The Next 1 ,000 Years

Sixty-one years ago, in a letter acknowledging a bank draft of $75, Dow Chemical Co.'s Founder Herbert H. Dow wrote: "I think this will last us quite a while." Last week, in the Wall Street offices of Smith, Barney & Co., Dow's present President Leland I. Doan received another check. The amount: $100,425,000. Doan didn't think it would last long. Dow will probably be looking for more money in four years.
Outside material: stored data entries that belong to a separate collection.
Lemma ghFetch_loop_attempts (rq : request) (n : nat) :
  forall (backoff : Z) (w : world), (0 < n)%nat ->
  exists (w' : world) (k : nat),
    let last := (net w (sent w ++ replicate (k - 1) rq) rq).1 in
    ghFetch_loop n backoff rq w = (Ok (response_of last), w') /\
    (1 <= k <= n)%nat /\
    sent w' = sent w ++ replicate k rq /\ net w' = net w /\
    (forall j, (j < k - 1)%nat ->
       retried (net w (sent w ++ replicate j rq) rq).1 = true) /\
    ((k < n)%nat -> retried last = false).
Proof.
  induction n as [|n IH]; intros backoff w Hn; [lia|].
  simpl. unfold bind at 1. unfold fetch at 1.
  destruct (net w (sent w) rq) as [res dt] eqn:Hnet.
  set (w1 := with_clock (clock w + Z.max 0 dt) (with_sent (sent w ++ [rq]) w)).
  assert (Hstop : retried res = false \/ n = 0%nat ->
    exists w' k,
      let last := (net w (sent w ++ replicate (k - 1) rq) rq).1 in
      (Ok (response_of res), w1) = (Ok (response_of last), w') /\
      (1 <= k <= S n)%nat /\ sent w' = sent w ++ replicate k rq /\ net w' = net w /\
      (forall j, (j < k - 1)%nat -> retried (net w (sent w ++ replicate j rq) rq).1 = true) /\
      ((k < S n)%nat -> retried last = false)).
  { intros Hfin. exists w1, 1%nat. simpl. rewrite app_nil_r, Hnet. simpl.
    repeat split; try lia. intros Hlt. destruct Hfin as [? | ->]; [assumption|lia]. }
  assert (Hstep : retried res = true -> n <> 0%nat -> forall b ms,
    exists w' k,
      let last := (net w (sent w ++ replicate (k - 1) rq) rq).1 in
      (sleep ms;; ghFetch_loop n b rq) w1 = (Ok (response_of last), w') /\
      (1 <= k <= S n)%nat /\ sent w' = sent w ++ replicate k rq /\ net w' = net w /\
      (forall j, (j < k - 1)%nat -> retried (net w (sent w ++ replicate j rq) rq).1 = true) /\
      ((k < S n)%nat -> retried last = false)).
  { intros Hre Hn0 b ms. unfold bind, sleep, update.
    destruct (IH b (with_clock (clock w1 + Z.max 0 ms) w1) ltac:(lia))
      as (w' & k & Hrun & Hk & Hs & Hnet' & Hbefore & Hearly).
    simpl in Hrun, Hs, Hnet', Hbefore, Hearly.
    assert (Hshift : forall j, (sent w ++ [rq]) ++ replicate j rq = sent w ++ replicate (S j) rq).
    { intros j. now rewrite <- app_assoc. }
    exists w', (S k). simpl. rewrite Nat.sub_0_r.
    rewrite Hshift in Hrun, Hs, Hearly.
    replace (S (k - 1)) with k in Hrun, Hearly by lia.
    rewrite Hrun. repeat split; try lia; try assumption.
    - intros [|j] Hj.
      + simpl. rewrite app_nil_r, Hnet. exact Hre.
      + specialize (Hbefore j ltac:(lia)). now rewrite Hshift in Hbefore.
    - intros Hlt. apply Hearly. lia. }
  destruct res as [|a].
  - destruct n as [|n'].
    + apply Hstop. now right.
    + apply Hstep; [reflexivity | discriminate].
  - change ((status a =? 403) || (status a =? 429) || (500 <=? status a))
      with (retried (Answer a)).
    destruct (retried (Answer a)) eqn:Hre; simpl.
    + destruct n as [|n']; simpl.
      * apply Hstop. now right.
      * apply Hstep; [reflexivity | discriminate].
    + apply Hstop. now left.
Qed.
Dow's fresh money was the biggest single public financing ever done by a U.S. chemical company, a 3% convertible debenture issue that investors snapped up the minute it came to market. With it, President Doan will continue the expansion program that made Dow the fastest-growing company in the fastest-growing U.S. industry. In the past six years, Dow has spent $441 million on expansion, quadrupled its sales to $410 million and its net to $36 million. Now fourth among U.S. chemical producers,* Dow plans to spend approximately $100 million a year for the next four years to carry on its expansion in such basic lines as chlorine, magnesium, ethylene, agricultural chemicals, drugs and Pharmaceuticals (Dow is the biggest U.S. bulk maker of aspirin).
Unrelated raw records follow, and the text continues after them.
(** The running pair of GetPayee does not depend on the script it starts
    with, once an entry has replaced it. *)
Lemma GetPayee_loop_start (level : Z) (v : list CMasternodePayee)
    (s1 s2 : CScript) (m : Z) :
  (GetPayee_loop level v (s1, m)).2 = (GetPayee_loop level v (s2, m)).2
  ∧ m ≤ (GetPayee_loop level v (s1, m)).2
  ∧ (m < (GetPayee_loop level v (s1, m)).2 →
     (GetPayee_loop level v (s1, m)).1 = (GetPayee_loop level v (s2, m)).1)
  ∧ ((GetPayee_loop level v (s1, m)).2 = m →
     (GetPayee_loop level v (s1, m)).1 = s1).
Proof.
  revert s1 s2 m. induction v as [|p v IH]; intros s1 s2 m.
  - simpl. split_and!; (done || lia).
  - unfold GetPayee_loop in *. simpl. case_decide as Hc.
    + destruct (IH (payee_scriptPubKey p) (payee_scriptPubKey p) (nVotes p))
        as (_ & Hle & _ & _).
      split_and!; [done | lia | done | lia].
    + apply IH.
Qed.

(** The entry picked by GetPayee: the first one of the level whose count is
    the largest. *)
Lemma GetPayee_loop_first (level : Z) (v : list CMasternodePayee) (acc : CScript * Z) :
  (GetPayee_loop level v acc = acc
   ∧ Forall (λ q, masternodeLevel q = level → nVotes q ≤ acc.2) v)
  ∨ (∃ l1 p l2, v = l1 ++ p :: l2 ∧ masternodeLevel p = level
       ∧ acc.2 < nVotes p
       ∧ GetPayee_loop level v acc = (payee_scriptPubKey p, nVotes p)
       ∧ Forall (λ q, masternodeLevel q = level → nVotes q < nVotes p) l1
       ∧ Forall (λ q, masternodeLevel q = level → nVotes q ≤ nVotes p) l2).
Proof.
  revert acc. induction v as [|p0 v IH]; intros acc.
  - left. split; [done | constructor].
  - unfold GetPayee_loop in *. simpl. case_decide as Hc.
    + destruct Hc as [Hl Hv].
      destruct (IH (payee_scriptPubKey p0, nVotes p0))
        as [[Heq Hall] | (l1 & p & l2 & -> & Hpl & Hlt & Heq & H1 & H2)].
      * right. exists [], p0, v. simpl in *.
        split_and!; [done | done | lia | done | constructor | done].
      * right. exists (p0 :: l1), p, l2. simpl in *.
        split_and!; [done | done | lia | done | | done].
        constructor; [lia | done].
    + destruct (IH acc)
        as [[Heq Hall] | (l1 & p & l2 & -> & Hpl & Hlt & Heq & H1 & H2)].
      * left. split; [done |]. constructor; [| done]. intros Hl.
        destruct (decide (nVotes p0 ≤ acc.2)); [done |].
        exfalso. apply Hc. split; [done | lia].
      * right. exists (p0 :: l1), p, l2.
        split_and!; [done | done | done | done | | done].
        constructor; [| done]. intros Hl.
        destruct (decide (nVotes p0 ≤ acc.2)); [lia |].
        exfalso. apply Hc. split; [done | lia].
Qed.

End tally_entries.


(** X2: GetPayee for a level answers false, and leaves the caller's script,
    exactly when no entry of the level has a count of 0 or more; otherwise it
    answers with the script of the first entry of the level whose count is the
    largest: every earlier entry of the level has strictly fewer votes, every
    later one at most as many. *)
Theorem GetPayee_first_of_the_largest (bp : CMasternodeBlockPayees)
    (payee0 : CScript) (level : Z) :
  (BlockPayees.GetPayee bp payee0 level = (false, payee0)
   ∧ Forall (λ q, masternodeLevel q = level → nVotes q < 0) (vecPayments bp))
  ∨ (∃ l1 p l2, vecPayments bp = l1 ++ p :: l2
       ∧ masternodeLevel p = level ∧ 0 ≤ nVotes p
       ∧ BlockPayees.GetPayee bp payee0 level = (true, payee_scriptPubKey p)
       ∧ Forall (λ q, masternodeLevel q = level → nVotes q < nVotes p) l1
       ∧ Forall (λ q, masternodeLevel q = level → nVotes q ≤ nVotes p) l2).
Proof.
  unfold BlockPayees.GetPayee.
  destruct (GetPayee_loop_first level (vecPayments bp) (payee0, -1))
    as [[Heq Hall] | (l1 & p & l2 & Hv & Hpl & Hlt & Heq & H1 & H2)].
  - left. rewrite Heq. simpl. split; [done |].
    eapply Forall_impl; [exact Hall |]. simpl. intros q Hq Hl.
    specialize (Hq Hl). lia.
  - right. exists l1, p, l2. rewrite Heq. simpl in *.
    split_and!; [done | done | lia | | done | done].
    rewrite bool_decide_eq_true_2; [done | lia].
Qed.

(** ** Admission: what a message leaves behind *)

Section admission_frame.
Import Payments.

Lemma AddWinningMasternode_false (e : Env) (L : CMasternodePayments)
    (w : CMasternodePaymentWinner) :
  (AddWinningMasternode e L w).1 = false → (AddWinningMasternode e L w).2 = L.
Proof.
  unfold AddWinningMasternode.
  destruct (GetBlockHash e _); simpl; [| done]. by case_decide.
Qed.

(** The ledger left by a "mnw" message that was not accepted. *)
Lemma mnw_not_accepted (e : Env) (pfrom : CNode) (L : CMasternodePayments)
    (w : CMasternodePaymentWinner) :
  outcome (ProcessMessage_mnw e pfrom L w) ≠ Accepted →
  ledger (ProcessMessage_mnw e pfrom L w) = L
  ∨ (outcome (ProcessMessage_mnw e pfrom L w) ∈ [BadSignature; NotAdded]
     ∧ (CanVote e L w).1 = true
     ∧ ledger (ProcessMessage_mnw e pfrom L w) = (CanVote e L w).2).
Proof.
  unfold ProcessMessage_mnw.
  destruct (IsBlockchainSynced e); simpl; [| by left].
  destruct (fLiteMode e); simpl; [by left |].
  destruct (decide (nVersion pfrom < ActiveProtocol e)); simpl; [by left |].
  destruct (decide (Winner.GetPhase e w = 0)); simpl; [by left |].
  destruct (decide (Winner.GetPayeePhase e w = 0)); simpl; [by left |].
  destruct (chainTip e) as [nHeight |]; simpl; [| by left].
  destruct (decide (is_Some _)); simpl; [by left |].
  destruct (decide (_ ∨ _)); simpl; [by left |].
  destruct (Winner.IsValid e pfrom w).1; simpl; [| by left].
  destruct (CanVote e L w).1 eqn:Hcan; simpl.
  - destruct (Winner.SignatureValid e w); simpl.
    + destruct (AddWinningMasternode e (CanVote e L w).2 w).1 eqn:Hadd; simpl;
        [done |].
      intros _. right. split_and!; [set_solver | done |].
      by apply AddWinningMasternode_false.
    + intros _. right. split_and!; [set_solver | done | done].
  - intros _. left. by apply CanVote_rejects_keeps.
Qed.

Lemma mnw_BadSignature (e : Env) (pfrom : CNode) (L : CMasternodePayments)
    (w : CMasternodePaymentWinner) :
  outcome (ProcessMessage_mnw e pfrom L w) = BadSignature →
  mapMasternodesLastVote (ledger (ProcessMessage_mnw e pfrom L w)) !! vote_key e w
  = Some (winner_nBlockHeight w).
Proof.
  unfold ProcessMessage_mnw.
  destruct (IsBlockchainSynced e); simpl; [| done].
  destruct (fLiteMode e); simpl; [done |].
  destruct (decide (nVersion pfrom < ActiveProtocol e)); simpl; [done |].
  destruct (decide (Winner.GetPhase e w = 0)); simpl; [done |].
  destruct (decide (Winner.GetPayeePhase e w = 0)); simpl; [done |].
  destruct (chainTip e) as [nHeight |]; simpl; [| done].
  destruct (decide (is_Some _)); simpl; [done |].
  destruct (decide (_ ∨ _)); simpl; [done |].
  destruct (Winner.IsValid e pfrom w).1; simpl; [| done].
  destruct (CanVote e L w).1 eqn:Hcan; simpl; [| done].
  destruct (Winner.SignatureValid e w); simpl.
  - by destruct (AddWinningMasternode e (CanVote e L w).2 w).1.
  - intros _. apply CanVote_lastVote.
Qed.

Lemma vote_key_mod16 (e : Env) (w : CMasternodePaymentWinner) :
  0 ≤ Winner.GetPayeePhase e w < 16 →
  vote_key e w mod 16 = Winner.GetPayeePhase e w.
Proof.
  intros Hp. unfold vote_key, u256. rewrite Z.shiftl_mul_pow2 by lia.
  set (X := (op_hash _ + op_n _) mod 2 ^ 256).
  replace (2 ^ 256) with (2 ^ 252 * 2 ^ 4) by reflexivity.
  rewrite Z.mul_mod_distr_r by lia.
  assert (0 ≤ X mod 2 ^ 252 < 2 ^ 252) as Hy by (apply Z.mod_pos_bound; lia).
  set (y := X mod 2 ^ 252) in *.
  rewrite (Z.mod_small (y * 2 ^ 4 + _)) by lia.
  change (2 ^ 4) with 16. rewrite Z.add_comm, Z_mod_plus_full.
  apply Z.mod_small. lia.
Qed.

Lemma no_entry_of_level_votes_for (s : CScript) (level : Z)
    (v : list CMasternodePayee) :
  Forall (λ p, masternodeLevel p ≠ level) v → Tally.votes_for (s, level) v = 0.
Proof.
  induction 1 as [|p v Hp _ IH]; simpl; [done |].
  rewrite decide_False; [done |]. unfold Tally.entry_key. congruence.
Qed.

Lemma first_of_level_leads (s payee0 : CScript) (level inc m : Z)
    (v : list CMasternodePayee) :
  Forall (λ p, masternodeLevel p ≠ level) v → m < inc →
  BlockPayees.GetPayee_loop level (BlockPayees.AddPayee_vec s level inc v) (payee0, m)
  = (s, inc).
Proof.
  intros Hall Hm. induction Hall as [|p v Hp _ IH]; unfold BlockPayees.GetPayee_loop in *; simpl.
  - rewrite decide_True; [done | split; [done | lia]].
  - rewrite (decide_False (P := _ ∧ masternodeLevel p = level)) by tauto. simpl.
    rewrite (decide_False (P := masternodeLevel p = level ∧ _)) by tauto. done.
Qed.

End admission_frame.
Clean Sweepdown. Most of Dow's explosive postwar growth has come since 1949, when Leland Doan became president after the plane-crash death of his brother-in-law Willard Dow, son of the founder. Doan, now 57, joined the company soon after graduating from the University of Michigan (chemical engineering) in 1916. Rising through the sales department, he built a reputation as an organizer, and was made sales manager in 1929. When he took over the top spot in 1949, organization was just what the company needed. Under brilliant Willard Dow, the company had been a one-man show.

Doan ordered a clean sweepdown, fore & aft. He delegated authority to his department heads (e.g., magnesium, plastics, industrial chemicals). He trained his sales force to become market and production analysts who could help Dow's industrial customers plan their sales.
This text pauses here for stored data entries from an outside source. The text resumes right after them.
Lemma hook_recordTabSwitch_bounded (d : Z) (s : Hook.State) :
  (length (Hook.switchTimes s) ≤ 10)%nat →
  (length (Hook.switchTimes (Hook.recordTabSwitch d s)) ≤ 10)%nat.
Proof.
  intros Hlen. unfold Hook.recordTabSwitch.
  set (pushed := push (Hook.switchTimes s) d).
  set (kept := if (10 <? length pushed)%nat then shift pushed else pushed).
  assert (Hpushed : length pushed = S (length (Hook.switchTimes s))).
  { unfold pushed, push. rewrite length_app. simpl. lia. }
  assert (Hkept : (length kept ≤ 10)%nat).
  { unfold kept. destruct (Nat.ltb_spec 10 (length pushed)) as [Hlt|Hge]; [|lia].
    unfold shift. destruct pushed; simpl in *; lia. }
  destruct (3 <=? length kept)%nat; exact Hkept.
Qed.

Lemma hook_processBatch_switchTimes (s : Hook.State) :
  Hook.switchTimes (Hook.processBatch s) = Hook.switchTimes s.
Proof.
  unfold Hook.processBatch.
  destruct (Hook.isScrolling s || (length (Hook.syncQueue s) =? 0)%nat || Hook.isProcessing s);
    reflexivity.
Qed.

(** Every event of the hook keeps the buffer within ten samples. *)
Lemma hook_step_bounded (contentInset : Z) (tabNames : list string)
    (e : Hook.Event) (s : Hook.State) :
  (length (Hook.switchTimes s) ≤ 10)%nat →
  (length (Hook.switchTimes (Hook.step contentInset tabNames e s)) ≤ 10)%nat.
Proof.
  intros Hlen. destruct e as [ms|i| |tab y|idx c|b|tab r| ]; cbn [Hook.step]; try exact Hlen.
  - destruct (Hook.timers s !! i) as [t|]; [|exact Hlen].
    destruct (Hook.due t <=? Hook.clock s); [|exact Hlen].
    destruct (Hook.callback t) as [|start]; cbn [Hook.fire].
    + rewrite hook_processBatch_switchTimes. exact Hlen.
    + apply hook_recordTabSwitch_bounded. exact Hlen.
  - destruct (Hook.interactions s); exact Hlen.
  - unfold Hook.requestSync.
    destruct (1 <? _); [exact Hlen|].
    destruct (_ <=? _); [|exact Hlen].
    rewrite hook_processBatch_switchTimes. exact Hlen.
  - unfold Hook.smartTabSwitch. destruct c; exact Hlen.
  - simpl. lia.
Qed.

Lemma hook_run_bounded (contentInset : Z) (tabNames : list string)
    (es : list Hook.Event) (s : Hook.State) :
  (length (Hook.switchTimes s) ≤ 10)%nat →
  (length (Hook.switchTimes (Hook.run contentInset tabNames es s)) ≤ 10)%nat.
Proof.
  unfold Hook.run. revert s. induction es as [|e es IH]; intros s Hs; simpl; [exact Hs|].
  apply IH, hook_step_bounded, Hs.
Qed.

Lemma hook_processBatch_follows (s : Hook.State) :
  Hook.strategyFollows s → Hook.strategyFollows (Hook.processBatch s).
Proof.
  unfold Hook.processBatch.
  destruct (Hook.isScrolling s || (length (Hook.syncQueue s) =? 0)%nat || Hook.isProcessing s);
    intros Hs; exact Hs.
Qed.
(** *** One invocation of [fallbackSimulationLoop] *)

(** [now] is the value of [Date.now()] during the invocation, [p] the
    position of the next random draw.  The result is [None] when an edge
    names a node that does not exist (the source throws).  The calls that
    only paint ([updateStats], [drawNetwork], the step and day labels) and
    the scheduling of the next invocation are not part of the state.  The
    animation frame that the invocation may start at its end moves nodes
    along their registered animations ([updateAnimation] above); it writes
    positions, saved positions and the animation map only, never a
    compartment or a counter. *)
Definition fallbackSimulationLoop (now : Z) (w : World) (p : nat)
  : option (World * nat) :=
  let sim := simulation w in
  if negb (running sim) || backendConnected sim then Some (w, p)
  else
    match transmission (infectionRate sim) (edges sim) (nodes sim) p with
    | None => None
    | Some (ns1, p1) =>
        let (ns2, env) :=
          progression now sim ns1 (mkEnv p1 (nodeAnimations w)) in
        let step1 := step sim + 1 in
        let sim1 :=
          mkSimulation (running sim) ns2 (edges sim) step1 (step1 / 3)
                       (backendConnected sim) (infectionRate sim)
                       (recoveryRate sim) (deathRate sim)
                       (quarantineRate sim) in
        Some (mkWorld sim1 (anims env)
                      (addDataPoint (computeStats ns2) (Some step1)
                                    (realtimeChart w)),
              pos env)
    end.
Temporary Dips. In addition to expanding basic lines, Doan has also worked to plug plastics, which he feels is the chemical field with the most promise. Among Dow's plastic consumer items: radio cases, toys, housewares. One likely new project is volume production of titanium, the new wonder metal, if Dow can bring the cost down from the present $5 to $7 a Ib.; another is a big expansion in saran fibers for use in auto seat covers, draperies, etc. In the past few months, there has been some softening in the chemical market as a whole, but President Doan does not worry about such temporary dips. Said he: "We build in good times to catch up, and in poor times for the future. We are planning for 100 years and thinking in terms of 1,000 years."

*Top three: Du Pont, Union Carbide, Allied Chemical & Dye.